America needs to address autism as the health care emergency that it clearly is."A young autistic man in his late teens was calf-deep in the Pacific Ocean, his shoulder length hair still wet from his earlier tandem ride atop a surfboard, his bright red safety vest still snugly secured around his upper torso."
"Watching this young man in this profoundly organic state, I was able to finally see what flapping is - a beautiful expression and fundamental right of those who engage in it. And I saw what it isn't - an inappropriate behavior in need of being fixed. I knew then that I would never tell Andrew to have "quiet hands" again.
"It is one of my favorite things about my son now, his flapping."
This is acceptance. I have no words for comments here. What else can the mom say? No one offers answers.
Hand flapping? It's part
of autism. That's the way it is. She might as well learn to live with it.

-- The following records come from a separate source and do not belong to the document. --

(* ===== verification/RtcpSteps.v ===== *)
(** * Reports of the RTCP parser, one after another

    What calls of Iterate report from a place in a packet on ([continues]), and the parser
    inside a block ([inside]) and after one ([standing]). *)
From S2P Require Import Prelude RtpWire RtcpParser.
Local Open Scope Z_scope.

(** ** Reads *)

(** The bytes from the pointer on. *)
Definition rest (p : RTCPParserV2) : list Z := zdrop (ptrRTCPData_ p) (rtcpData p).

Ltac psimp :=
  cbn [rtcpData RTCPReducedSizeEnable_ validPacket_ ptrRTCPData_ ptrRTCPBlockEnd_ state_ numberOfBlocks_ packetType_ packet_
    set_ptr set_block_end set_state set_blocks set_type set_packet set_valid skip EndCurrentBlock fst snd flow_bind] in *.

Ltac gsimp :=
  cbn [rtcpData RTCPReducedSizeEnable_ validPacket_ ptrRTCPData_ ptrRTCPBlockEnd_ state_ numberOfBlocks_ packetType_ packet_
    set_ptr set_block_end set_state set_blocks set_type set_packet set_valid skip EndCurrentBlock fst snd flow_bind].

Lemma zdrop_cons {A} n (l : list A) x r : 0 <= n -> zdrop n l = x :: r -> zdrop (n + 1) l = r.
Proof. intros Hn E. rewrite <- (zdrop_zdrop 1 n) by lia. by rewrite E. Qed.

Lemma rd_zdrop {R A} n (l : list A) x r : 0 <= n -> zdrop n l = x :: r -> rd (R := R) l n = Cont x.
Proof.
  intros Hn E. apply rd_Cont; [done|]. unfold zdrop in E. rewrite <- (Nat.add_0_r (Z.to_nat n)), <- lookup_drop. by rewrite E.
Qed.

Lemma zdrop_past {A} n (l a b : list A) m : 0 <= n -> m = Zlen a -> zdrop n l = a ++ b -> zdrop (n + m) l = b.
Proof.
  intros Hn -> E. rewrite <- (zdrop_zdrop (Zlen a) n) by (done || apply Zlen_nonneg). rewrite E, zdrop_app_ge by lia.
  by rewrite Z.sub_diag, zdrop_0 by lia.
Qed.

Section reads.
Context {R : Type}.

Lemma get8_rest p b r :
  0 <= ptrRTCPData_ p -> rest p = b :: r -> get8 (R := R) p = Cont (b, skip p 1) /\ rest (skip p 1) = r.
Proof.
  intros H0 E. unfold get8. rewrite (rd_zdrop _ _ b r) by done. split; [done|]. by apply (zdrop_cons _ _ b).
Qed.

Lemma skip_plus p a b : skip (skip p a) b = skip p (a + b).
Proof. unfold skip, set_ptr. psimp. f_equal. lia. Qed.

Lemma rest_skip p a b n : 0 <= ptrRTCPData_ p -> n = Zlen a -> rest p = a ++ b -> rest (skip p n) = b.
Proof. intros H0 Hn E. by apply (zdrop_past _ _ a). Qed.

Lemma skip_ptr p n : 0 <= ptrRTCPData_ p -> 0 <= n -> 0 <= ptrRTCPData_ (skip p n).
Proof. intros. psimp. lia. Qed.

Ltac get8s E :=
  repeat match type of E with
  | rest ?q = _ => destruct (get8_rest q _ _ ltac:(repeat apply skip_ptr; lia) E) as [-> E']; clear E; rename E' into E; cbn [flow_bind]
  end.

Lemma get16_rest p v r :
  0 <= ptrRTCPData_ p -> is_u16 v -> rest p = be16 v ++ r -> get16 (R := R) p = Cont (v, skip p 2) /\ rest (skip p 2) = r.
Proof.
  intros H0 Hv E. unfold get16. get8s E.
  rewrite !skip_plus in *. by rewrite bytes16, !u16_id by (done || apply u16_range).
Qed.

Lemma get24_rest p v r :
  0 <= ptrRTCPData_ p -> 0 <= v < 2 ^ 24 -> rest p = be24 v ++ r -> get24 (R := R) p = Cont (v, skip p 3) /\ rest (skip p 3) = r.
Proof.
  intros H0 Hv E. unfold get24. get8s E.
  rewrite !skip_plus in *. rewrite bytes24. split; [|done]. do 2 f_equal. rewrite u32_id; cint.
Qed.

Lemma get32_rest p v r :
  0 <= ptrRTCPData_ p -> is_u32 v -> rest p = be32 v ++ r -> get32 (R := R) p = Cont (v, skip p 4) /\ rest (skip p 4) = r.
Proof.
  intros H0 Hv E. unfold get32. get8s E.
  rewrite !skip_plus in *. by rewrite bytes32, !u32_id by (done || apply u32_range).
Qed.
End reads.

(** ** Reports one after another *)

(** A report, as a function of what the union held before. *)
Definition Report : Type := RTCPPacketTypes * (RTCPPacket -> RTCPPacket).

Fixpoint run (u : RTCPPacket) (es : list Report) : list (RTCPPacketTypes * RTCPPacket) :=
  match es with [] => [] | (t, f) :: es => (t, f u) :: run (f u) es end.

Fixpoint final (u : RTCPPacket) (es : list Report) : RTCPPacket :=
  match es with [] => u | (_, f) :: es => final (f u) es end.

Lemma run_app u es es' : run u (es ++ es') = run u es ++ run (final u es) es'.
Proof. revert u. induction es as [|[t f] es IH]; intros u; [done|]. cbn. by rewrite IH. Qed.

Lemma final_app u es es' : final u (es ++ es') = final (final u es) es'.
Proof. revert u. induction es as [|[t f] es IH]; intros u; [done|]. cbn. by rewrite IH. Qed.

(** A common header and what follows it. *)
Definition header (ic pt : Z) (body : list Z) : list Z := [128 + ic; pt] ++ be16 (Zlen body / 4) ++ body.

Lemma Zlen_header ic pt body : Zlen (header ic pt body) = 4 + Zlen body.
Proof. unfold header. rewrite !Zlen_app, Zlen_be16. change (Zlen [128 + ic; pt]) with 2. lia. Qed.

Section parser.
Context `{Machine} {R : Type}.

(** What a call of Iterate at the top level does with the block of a header. *)
Definition parse_block (h : RTCPCommonHeader) (p : RTCPParserV2) : flow R (bool * RTCPParserV2) :=
  let PT := rh_PT h in
  if PT =? PT_SR then ParseSR (set_blocks p (rh_IC h))
  else if PT =? PT_RR then ParseRR (set_blocks p (rh_IC h))
  else if PT =? PT_SDES then ParseSDES (set_blocks p (rh_IC h))
  else if PT =? PT_BYE then ParseBYE (set_blocks p (rh_IC h))
  else if PT =? PT_IJ then ParseIJ (set_blocks p (rh_IC h))
  else if (PT =? PT_RTPFB) || (PT =? PT_PSFB) then ParseFBCommon p h
  else if PT =? PT_APP then ParseAPP p h
  else if PT =? PT_XR then ParseXr p
  else Cont (false, p).

(** The reports of calls of Iterate. *)
Inductive steps : RTCPParserV2 -> list (RTCPPacketTypes * RTCPPacket) -> RTCPParserV2 -> Prop :=
| steps_nil p : steps p [] p
| steps_cons p p1 l p' :
    Iterate (R := R) p = Cont p1 -> packetType_ p1 <> kRtcpNotValidCode -> steps p1 l p' ->
    steps p ((packetType_ p1, packet_ p1) :: l) p'.

(** The next call goes on at the top level, after at most [d] blocks were left. *)
Inductive ready : nat -> RTCPParserV2 -> Z -> Prop :=
| ready_top p : state_ p = State_TopLevel -> ready 0 p (ptrRTCPData_ p)
| ready_leave d p q pos parse :
    parse_of (R := R) (state_ p) = Some parse -> parse (set_type p kRtcpNotValidCode) = Cont (false, q) ->
    rtcpData q = rtcpData p -> validPacket_ q = validPacket_ p -> packet_ q = packet_ p ->
    ready d q pos -> ready (S d) p pos.

Definition standing (p : RTCPParserV2) (pos : Z) : Prop :=
  IsValid p = true /\ 0 <= pos /\ exists d, (d <= 2)%nat /\ ready d p pos.

Lemma standing_top p pos : IsValid p = true -> state_ p = State_TopLevel -> ptrRTCPData_ p = pos -> 0 <= pos -> standing p pos.
Proof. intros Hv Hs <- H0. split; [done|]. split; [done|]. exists 0%nat. split; [lia|by apply ready_top]. Qed.

Lemma ready_iterate d p pos fuel :
  ready d p pos -> (d < fuel)%nat -> IsValid p = true ->
  exists q, iterate (R := R) fuel p = IterateTopLevel q /\ state_ q = State_TopLevel /\ ptrRTCPData_ q = pos
    /\ rtcpData q = rtcpData p /\ validPacket_ q = true /\ packet_ q = packet_ p /\ packetType_ q = kRtcpNotValidCode.
Proof.
  intros Hr. revert fuel. induction Hr as [p E|d p q pos parse Ep E D V U Hr IH]; intros [|fuel] Hf Hv; try lia;
    cbn [iterate]; unfold IsValid in *; psimp; rewrite Hv.
  - rewrite E. exists (set_type p kRtcpNotValidCode). by psimp.
  - rewrite Ep. unfold IterateItem. rewrite E. cbn [flow_bind negb].
    destruct (IH fuel ltac:(lia)) as (q' & -> & Q1 & Q2 & Q3 & Q4 & Q5 & Q6); [by rewrite V|].
    exists q'. by rewrite Q3, Q5.
Qed.

(** [es] are the next reports, and the parser then stands at [e]. *)
Definition continues (p : RTCPParserV2) (e : Z) (es : list Report) : Prop :=
  exists p', steps p (run (packet_ p) es) p' /\ standing p' e /\ rtcpData p' = rtcpData p /\ packet_ p' = final (packet_ p) es.

Lemma continues_nil p e : standing p e -> continues p e [].
Proof. intros Hs. exists p. split; [constructor|done]. Qed.

Lemma continues_item p e t f es parse :
  IsValid p = true -> parse_of (R := R) (state_ p) = Some parse -> t <> kRtcpNotValidCode ->
  (exists p1, parse (set_type p kRtcpNotValidCode) = Cont (true, p1) /\ packetType_ p1 = t /\ packet_ p1 = f (packet_ p)
     /\ rtcpData p1 = rtcpData p /\ continues p1 e es) ->
  continues p e ((t, f) :: es).
Proof.
  intros Hv Ep Hne (p1 & E & Et & Eu & Ed & p' & C1 & C2 & C3 & C4). exists p'. cbn [run final]. rewrite <- Eu, <- Et in *.
  split; [|by rewrite <- Ed]. eapply steps_cons; [|done|done]. unfold Iterate. rewrite Nat.add_comm. cbn [iterate Nat.add]. unfold IsValid in *. psimp.
  rewrite Hv, Ep. unfold IterateItem. by rewrite E.
Qed.

(** The bytes [bs] are left in the block, and [r] after it. *)
Definition inside (p : RTCPParserV2) (bs r : list Z) : Prop :=
  0 <= ptrRTCPData_ p /\ IsValid p = true /\ rest p = bs ++ r /\ block_left p = Zlen bs.

(** Where the counter of the blocks has to be zero for the block to be left. *)
Definition counted (p : RTCPParserV2) : Prop :=
  match state_ p with State_SDESChunk | State_XR_DLLRItem => numberOfBlocks_ p = 0 | _ => True end.

Lemma inside_done p r : inside p [] r -> counted p -> standing p (ptrRTCPBlockEnd_ p).
Proof.
  intros (H0 & Hv & _ & Hl) Hc. split; [done|]. assert (Hb : ptrRTCPBlockEnd_ p = ptrRTCPData_ p) by (unfold block_left in Hl; rewrite Zlen_nil in Hl; lia).
  split; [lia|]. rewrite Zlen_nil in Hl.
  destruct (state_ p) eqn:Es; try
    (exists 1%nat; split; [lia|]; eapply ready_leave; [by rewrite Es|..];
      [unfold ParseReportBlockItem, ParseBYEItem, ParseIJItem, ParseNACKItem, ParseTMMBRItem, ParseTMMBNItem, ParseSLIItem, ParseRPSIItem, ParseFIRItem,
        ParsePsfbAppItem, ParsePsfbREMBItem, ParseXrItem, ParseAPPItem, block_left in *; psimp; rewrite Hl; reflexivity
      |done|done|done|by apply ready_top]).
  - exists 0%nat. split; [lia|]. rewrite Hb. by apply ready_top.
  - exists 1%nat. split; [lia|]. unfold counted in Hc. rewrite Es in Hc. eapply ready_leave; [by rewrite Es|..];
      [unfold ParseSDESChunk; psimp; rewrite Hc; reflexivity|done|done|done|by apply ready_top].
  - exists 2%nat. split; [lia|]. unfold counted in Hc. rewrite Es in Hc. eapply ready_leave; [by rewrite Es|..];
      [unfold ParseXrDlrrItem; psimp; rewrite Hc; reflexivity|done|done|done|].
    eapply ready_leave; [done|..]; [unfold ParseXrItem, block_left in *; psimp; rewrite Hl; reflexivity|done|done|done|by apply ready_top].
Qed.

I remember the first time I observed my son stimming in the living room. I
couldn't get his attention. He just kept rocking. I was so scared. I could
never see myself somehow reconciling myself with this activity. Sadly, hand
flapping, toe walking, head banging, spinning, ...all this is acceptable. It's
autism.
Re: "accepting" hand-flapping in people with autism.
Hand-flapping is also a symptom of mild carbon dioxide poisoning. "Accepting" symptoms that we know are not normal, and even glorifying them as this article does, allows individuals to continue to be poisoned rather than remove the poison from their system or protect them (and others) against future poisoning.
Posted by: Madvocate | March 15, 2013 at 09:22 AM
A law requiring insurance companies to cover evidence driven treatment. What about "Alex's Law?" If there is no treatment, there can be no coverage!!!!